You could place, roads, parks, or commercial, industrial or residential areas by “plopping” them onto the map, using the “plop” button. Occasionally, a Godzilla or an earthquake would devastate the town, at which point I normally lost. But I kept plodding, or ‘plopping’ on. I wonder if the residents of my various cities are doing well these days? Probably not. I bet Godzilla has eaten them.
4. Geocities -
I never had my own Geocities site (my connection was far too slow and haphazard to allow this), but back in the day these were the sites I visited most. They were normally pages about someone’s obsession – everything from Chesney Hawkes to rare specimens of beetle. But more often than not, it was clear (in retrospect) that Blogger and LiveJournal would eventually take up where GeoCities left off. Thanks to Geocities, every stroppy teenage girl and her dog had the chance to feel like a public figure by spouting their shit out there for everyone to see. Now this trend is carried on by blogs. For examples of self indulgent crap-mongering in a blog, see THIS example.
But I loved it, like I love reading random blogs now. And sometimes, by searching on ‘Ask Jeeves’, I would happen upon a site of interest to me. Usually these were things like ‘TaMSinS RAdiohEaD SiTE’, and ‘Broken BUtterFly – whY my lIFE is HorRible BecAUSe my paRentS won’t Let ME stay Out pAst 10.pm’
5. Floppy disks -
The reason I loved floppy disks so much is that they made me feel like I really had something to contribute to the world. They really made me feel like a somebody. Nowadays, when I occasionally do write something that a couple of psychos on the internet want to read, I save it online, or on my hard drive, or on a USB stick. None of these methods give me the sense of importance that floppy disks gave me for this reason – on a floppy disk, you could write what it was, in pen, on the label, for everyone to see. For example, I could leave a disk named ‘Jenny’s poetry’ on the table, and my family would see it and think “god, another disk full already? She must be a creative genius!” Or, more likely, they would think “She’s wasted another one of my disks. We’re going to have to start locking them away Ann.”
If only there was some easy, free way to show people how much of an artistic genius I am nowadays. Oh wait…
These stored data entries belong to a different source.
Lemma execute_step_ok i s :
  wp (execute_step cls env i)
     (fun o s' => o = Ok tt ->
        quiet s s'
        /\ forall st, AgentTask.steps (task s') !! i = Some st -> completed st)
     s.
Proof using Hwb. apply execute_step_rec_ok. Qed.

End Engine.

(* ================================================================== *)
(** ** The invariant of the engine                                     *)
(* ================================================================== *)

Lemma snapshot_ok_le p p' w :
  (p <= p')%Q -> snapshot_ok p w -> snapshot_ok p' w.
Proof.
  intros Hp (?&?&?&?).
  split; [done|]. split; [done|]. split; [done|]. by eapply Qle_trans.
Qed.

Lemma not_full_before_last p k n :
  (p <= progress_upto k n)%Q -> k < n -> ~ (p == 100)%Q.
Proof.
  intros Hp Hk Heq. apply (Qlt_irrefl 100).
  eapply Qle_lt_trans; [|by apply (progress_upto_lt_100 k n)].
  by rewrite <- Heq.
Qed.

(** New snapshots taken at the current progress extend the trace. *)
Lemma trace_inv_extend base s s' new :
  trace_inv base s ->
  writes (proc s') = writes (proc s) ++ new ->
  (AgentTask.progress (task s) <= AgentTask.progress (task s'))%Q ->
  (0 <= AgentTask.progress (task s'))%Q ->
  Forall (fun w => full_progress_ok w /\ engine_status (AgentTask.status w)
                   /\ AgentTask.progress w = AgentTask.progress (task s'))
         new ->
  trace_inv base s'.
Proof.
  intros (old&Hw&Hold&Hnd) Hw' Hle Hpos Hnew.
  exists (old ++ new). split; [by rewrite Hw', Hw, app_assoc|]. split.
  - apply Forall_app. split.
    + eapply Forall_impl; [exact Hold|]. intros w. by apply snapshot_ok_le.
    + eapply Forall_impl; [exact Hnew|]. intros w (?&?&Hp).
      split; [done|]. split; [done|]. rewrite Hp.
      split; [done | apply Qle_refl].
  - rewrite fmap_app. apply nondecreasing_app; [done|..].
    + apply (nondecreasing_constant (AgentTask.progress (task s'))).
      apply Forall_fmap. eapply Forall_impl; [exact Hnew|].
      by intros w (_&_&?).
    + intros x y Hx Hy.
      apply list_elem_of_fmap in Hx as (w&->&Hw1).
      apply list_elem_of_fmap in Hy as (w2&->&Hw2).
      rewrite Forall_forall in Hold, Hnew.
      destruct (Hold w Hw1) as (_&_&_&Hle1).
      destruct (Hnew w2 Hw2) as (_&_&->). by eapply Qle_trans.
Qed.

Lemma engine_inv_outside_steps base s s' :
  engine_inv base s -> outside_steps s s' -> engine_inv base s'.
Proof.
  intros (Hr&Hf&Hst&Htr) ((Hi&Hp&Hs&Hst')&_&new&Hw&Hnew).
  assert (engine_status (AgentTask.status (task s'))) as Hst2.
  { destruct Hst' as [-> | ?]; done. }
  split; [split|split; [|split]].
  - rewrite Hp. apply Hr.
  - rewrite Hp. apply Hr.
  - unfold full_progress_ok. rewrite Hp, Hs. apply Hf.
  - done.
  - eapply trace_inv_extend; [exact Htr | exact Hw | | |].
    + rewrite Hp. apply Qle_refl.
    + rewrite Hp. apply Hr.
    + eapply Forall_impl; [exact Hnew|].
      intros w (_&Hpw&Hsw&Hstw). split; [|split].
      * unfold full_progress_ok. rewrite Hpw, Hsw. apply Hf.
      * destruct Hstw as [-> | ?]; done.
      * congruence.
Qed.

Lemma loop_inv_outside_steps base n k s s' :
  loop_inv base n k s -> outside_steps s s' -> loop_inv base n k s'.
Proof.
  intros (Hinv&Hlen&Hk&Hdone&Hp) Hout.
  split; [by eapply engine_inv_outside_steps|].
  destruct Hout as ((_&Hp'&Hs&_)&_). rewrite Hs, Hp'. auto.
Qed.

Lemma loop_inv_during_step base n k s s' :
  k < n -> loop_inv base n k s -> during_step k s s' -> loop_inv base n k s'.
Proof.
  intros Hkn ((Hr&Hf&Hst&Htr)&Hlen&Hk&Hdone&Hp)
         ((Hi&Hp'&_&Hlen'&Hs&Hst')&_&new&Hw&Hnew).
  assert (~ (AgentTask.progress (task s) == 100)%Q) as Hnot
    by by eapply not_full_before_last.
  assert (engine_status (AgentTask.status (task s'))) as Hst2.
  { destruct Hst' as [-> | ->]; [done|]. right; by right. }
  split; [split; [split|split; [|split]]|split; [|split; [|split]]].
  - rewrite Hp'. apply Hr.
  - rewrite Hp'. apply Hr.
  - unfold full_progress_ok. rewrite Hp'. by intros ?.
  - done.
  - eapply trace_inv_extend; [exact Htr | exact Hw | | |].
    + rewrite Hp'. apply Qle_refl.
    + rewrite Hp'. apply Hr.
    + eapply Forall_impl; [exact Hnew|].
      intros w (_&Hpw&_&_&_&Hstw). split; [|split].
      * unfold full_progress_ok. rewrite Hpw. by intros ?.
      * destruct Hstw as [-> | ->]; [done|]. right; by right.
      * congruence.
  - congruence.
  - done.
  - intros j Hj. rewrite Hs; [auto | lia].
  - by rewrite Hp'.
Qed.

Lemma loop_inv_advance base n k s st :
  loop_inv base n k s -> k < n ->
  AgentTask.steps (task s) !! k = Some st -> completed st ->
  loop_inv base n (S k)
    {| task := AgentTask.with_progress (progress_after k n) (task s);
       current_step_index := current_step_index s;
       proc := proc s |}.
Proof.
  intros ((Hr&Hf&Hst&Htr)&Hlen&Hk&Hdone&Hp) Hkn Hlook Hst_done.
  rewrite progress_after_upto. replace (k + 1) with (S k) by lia.
  assert (forall j, j < S k -> exists st',
            AgentTask.steps (task s) !! j = Some st' /\ completed st')
    as Hdone'.
  { intros j Hj. destruct (decide (j = k)) as [-> | ?]; [by eauto|].
    apply Hdone. lia. }
  split; [split; [split|split; [|split]]|split; [|split; [|split]]];
    simpl; auto.
  - apply progress_upto_nonneg.
  - apply progress_upto_le_100. lia.
  - unfold full_progress_ok. simpl. intros Hfull.
    assert (S k = n) as <-.
    { destruct (decide (S k = n)); [done|]. exfalso.
      eapply (not_full_before_last _ (S k) n); [apply Qle_refl|lia|done]. }
    split.
    + intros Hnil. rewrite Hnil in Hlen. simpl in Hlen. lia.
    + apply Forall_lookup. intros j x Hx.
      destruct (Hdone' j) as (st'&Hst'&Hc).
      { rewrite <- Hlen. by eapply lookup_lt_Some. }
      congruence.
  - eapply trace_inv_extend with (new := []);
      [exact Htr | by rewrite app_nil_r | simpl.. | done].
    + eapply Qle_trans; [exact Hp|]. apply progress_upto_mono. lia.
    + apply progress_upto_nonneg.
  - apply Qle_refl.
Qed.

Section EngineInvariant.
Context (cls : AgentClass) (env : Env) (Hwb : well_behaved cls env).

Lemma execute_loop_inv base n m : forall k s,
  k + m = n -> loop_inv base n k s ->
  wp (execute_loop cls env (seq k m)) (fun _ s' => engine_inv base s') s.
Proof using Hwb.
  induction m as [|m IH]; intros k s Hkm Hinv; simpl.
  { apply wp_ret, Hinv. }
  wp_step.
  apply wp_bind. eapply wp_mono.
  { apply wp_conj.
    - apply (preserves_wp (during_step k)), execute_step_during_step, Hwb.
    - apply execute_step_ok, Hwb. }
  intros o s1 [Hd Hok].
  assert (loop_inv base n k s1) as Hinv1.
  { eapply loop_inv_during_step; [lia| |exact Hd].
    eapply loop_inv_outside_steps; [exact Hinv|].
    by apply task_kept_with_snapshots; [apply _|]. }
  destruct o as [[]|e]; [|apply Hinv1].
  destruct (Hok eq_refl) as [_ Hdone].
  wp_step.
  destruct Hinv1 as (Hi1&Hlen1&Hrest).
  destruct (lookup_lt_is_Some_2 (AgentTask.steps (task s1)) k) as [st Hst];
    [lia|].
  wp_step. rewrite Hlen1.
  apply wp_bind. apply (wp_preserves outside_steps); [preserve|].
  intros o s3 Hs3.
  assert (loop_inv base n (S k) s3) as Hinv3.
  { eapply loop_inv_outside_steps; [|exact Hs3].
    eapply loop_inv_advance; [by split| lia | exact Hst | by apply Hdone]. }
  destruct o as [[]|e]; [|apply Hinv3].
  wp_step. destruct (decide _); [apply wp_ret, Hinv3|].
  apply IH; [lia|done].
Qed.

Lemma engine_inv_plan base s s' :
  engine_inv base s -> (AgentTask.progress (task s) == 0)%Q ->
  plan_frame s s' ->
  engine_inv base s' /\ (AgentTask.progress (task s') == 0)%Q.
Proof.
  intros (Hr&Hf&Hst&Htr) Hzero (Hi&Hst'&Hp&_&_&_&Hw).
  split; [|by rewrite Hp]. split; [split|split; [|split]].
  - rewrite Hp. apply Hr.
  - rewrite Hp. apply Hr.
  - unfold full_progress_ok. rewrite Hp, Hzero. intros Habs. by exfalso.
  - by rewrite Hst'.
  - eapply trace_inv_extend with (new := []);
      [exact Htr | by rewrite app_nil_r, Hw | | | done].
    + rewrite Hp. apply Qle_refl.
    + rewrite Hp. apply Hr.
Qed.

(** Whatever happens, [execute] keeps the invariant. *)
Lemma execute_inv base s :
  writes (proc s) = base -> (AgentTask.progress (task s) == 0)%Q ->
  wp (execute cls env) (fun _ s' => engine_inv base s') s.
Proof using Hwb.
  intros Hbase Hzero. unfold execute.
  pose proof (finalize_in_frame _ _ Hwb) as Hfin.
  apply wp_try.
  eapply wp_mono with (Q := fun _ s' => engine_inv base s').
  2:{ intros [[]|e] s' Hinv; [done|].
      apply (wp_preserves outside_steps).
      - preserve. apply status_outside_steps. right; by right.
      - intros _ s'' Hout. by eapply engine_inv_outside_steps. }
  wp_step.
  match goal with |- wp _ _ ?s1 => set (s1' := s1) end.
  assert (engine_inv base s1') as Hinv1.
  { split; [split|split; [|split]]; simpl.
    - by rewrite Hzero.
    - by rewrite Hzero.
    - unfold full_progress_ok. simpl. rewrite Hzero. intros Habs. by exfalso.
    - by left.
    - exists []. rewrite app_nil_r. split; [done|]. split; [done|].
      apply nondecreasing_nil. }
  apply wp_bind. apply (wp_preserves outside_steps); [preserve|].
  intros o s2 Hs2.
  assert (engine_inv base s2) as Hinv2 by by eapply engine_inv_outside_steps.
  assert (AgentTask.progress (task s2) == 0)%Q as Hzero2.
  { destruct Hs2 as ((_&->&_)&_). done. }
  destruct o as [[]|e]; [|done].
  apply wp_bind. apply (wp_preserves plan_frame); [apply Hwb|].
  intros o s3 Hs3.
  destruct (engine_inv_plan base s2 s3 Hinv2 Hzero2 Hs3) as [Hinv3 Hzero3].
  destruct o as [[]|e]; [|done].
  wp_step.
  apply wp_bind. eapply wp_mono.
  { apply (execute_loop_inv base (length (AgentTask.steps (task s3)))
             (length (AgentTask.steps (task s3))) 0); [done|].
    split; [done|]. split; [done|]. split; [lia|].
    split; [intros j Hj; lia|].
    rewrite Hzero3. apply progress_upto_nonneg. }
  intros o s4 Hinv4. destruct o as [[]|e]; [|done].
  apply (wp_preserves outside_steps).
  - preserve.
    + apply status_outside_steps. right; by left.
    + eapply preserves_weaken; [apply finalize_frame_outside_steps|done].
  - intros _ s5 Hout. by eapply engine_inv_outside_steps.
Qed.

End EngineInvariant.

(* ================================================================== *)
(** ** FeatureImplementerAgent stays within the frames                 *)
(* ================================================================== *)

Lemma set_steps_plan_frame steps :
  preserves plan_frame (modify_task (AgentTask.with_steps steps)).
Proof. intros s. unfold plan_frame, same_identity. simpl. tauto. Qed.

Lemma set_result_finalize_frame r :
  preserves finalize_frame (modify_task (AgentTask.with_result r)).
Proof. intros s. unfold finalize_frame, same_identity. simpl. tauto. Qed.

Lemma record_call_kept c :
  preserves task_kept (modify_proc (fun p => with_calls (calls p ++ [c]) p)).
Proof. by intros s. Qed.

#[local] Hint Resolve set_steps_plan_frame set_result_finalize_frame
  record_call_kept : engine.

Lemma FeatureImplementerAgent_well_behaved env :
  well_behaved FeatureImplementerAgent env.
Proof.
  split; simpl.
  - unfold FeatureImplementerAgent_generate_plan, get_project_files,
      file_paths, call_ai_service. preserve.
  - intros i. unfold FeatureImplementerAgent_execute_step_logic,
      analyze_requirements, design_implementation, implement_feature,
      generate_tests, update_documentation, run_handler. preserve.
  - intros i. unfold FeatureImplementerAgent_execute_step_logic,
      analyze_requirements, design_implementation, implement_feature,
      generate_tests, update_documentation, run_handler. preserve.
  - unfold FeatureImplementerAgent_finalize_task, sum_outputs. preserve.
Qed.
6. Myspace customisation -
Technically this hasn’t become obsolete, but it has really. How many people do you know with a personal, active Myspace? That’s not to whore out their band or their deluded ‘modelling’ career? Yet a few short years ago, it was de rigueur to adorn your Myspace page with all kinds of sparkly shit like this –
And like this -
Can you imagine going onto someone’s Facebook profile, then waiting ten minutes for all that tat to load up? Me neither. I do miss being able to add such a personal touch by fannying about with my layout, but that’s a small price to pay for not having to wait for a page like this –
7. Encarta Encyclopedia -
Before Wikipedia became the go-to source for plagiarism, Encarta was there, quietly helping us with our homework, and helping us bone up on important topics such as the length of the river Ouze, or one song by David Bowie. Encarta was a proper, old school encyclopedia (as old school as it can be without being in actual book form), with the one drawback that it didn’t contain any content that the makers didn’t class as worthy, or that they’d never heard of. As such, the articles were limited. But to a 13 year old me, it was the font of all knowledge. Plus, there was a groovy little add-on game called MindMaze –
MindMaze was a bit like Knightmare, only without the mortal peril, and you had to answer general knowledge questions. If I remember correctly, a jester guided you through the various rooms of the general knowledge castle. I think I might have completed it once, although that might be my overinflated ego, again.
So, that was my little reminiscing session through the annals of time. All I can say now is that it makes me feel old. Now I’m going to go watch Antiques Roadshow, while wearing one of those big single slippers that you buy from the advert pages of TV guide magazines.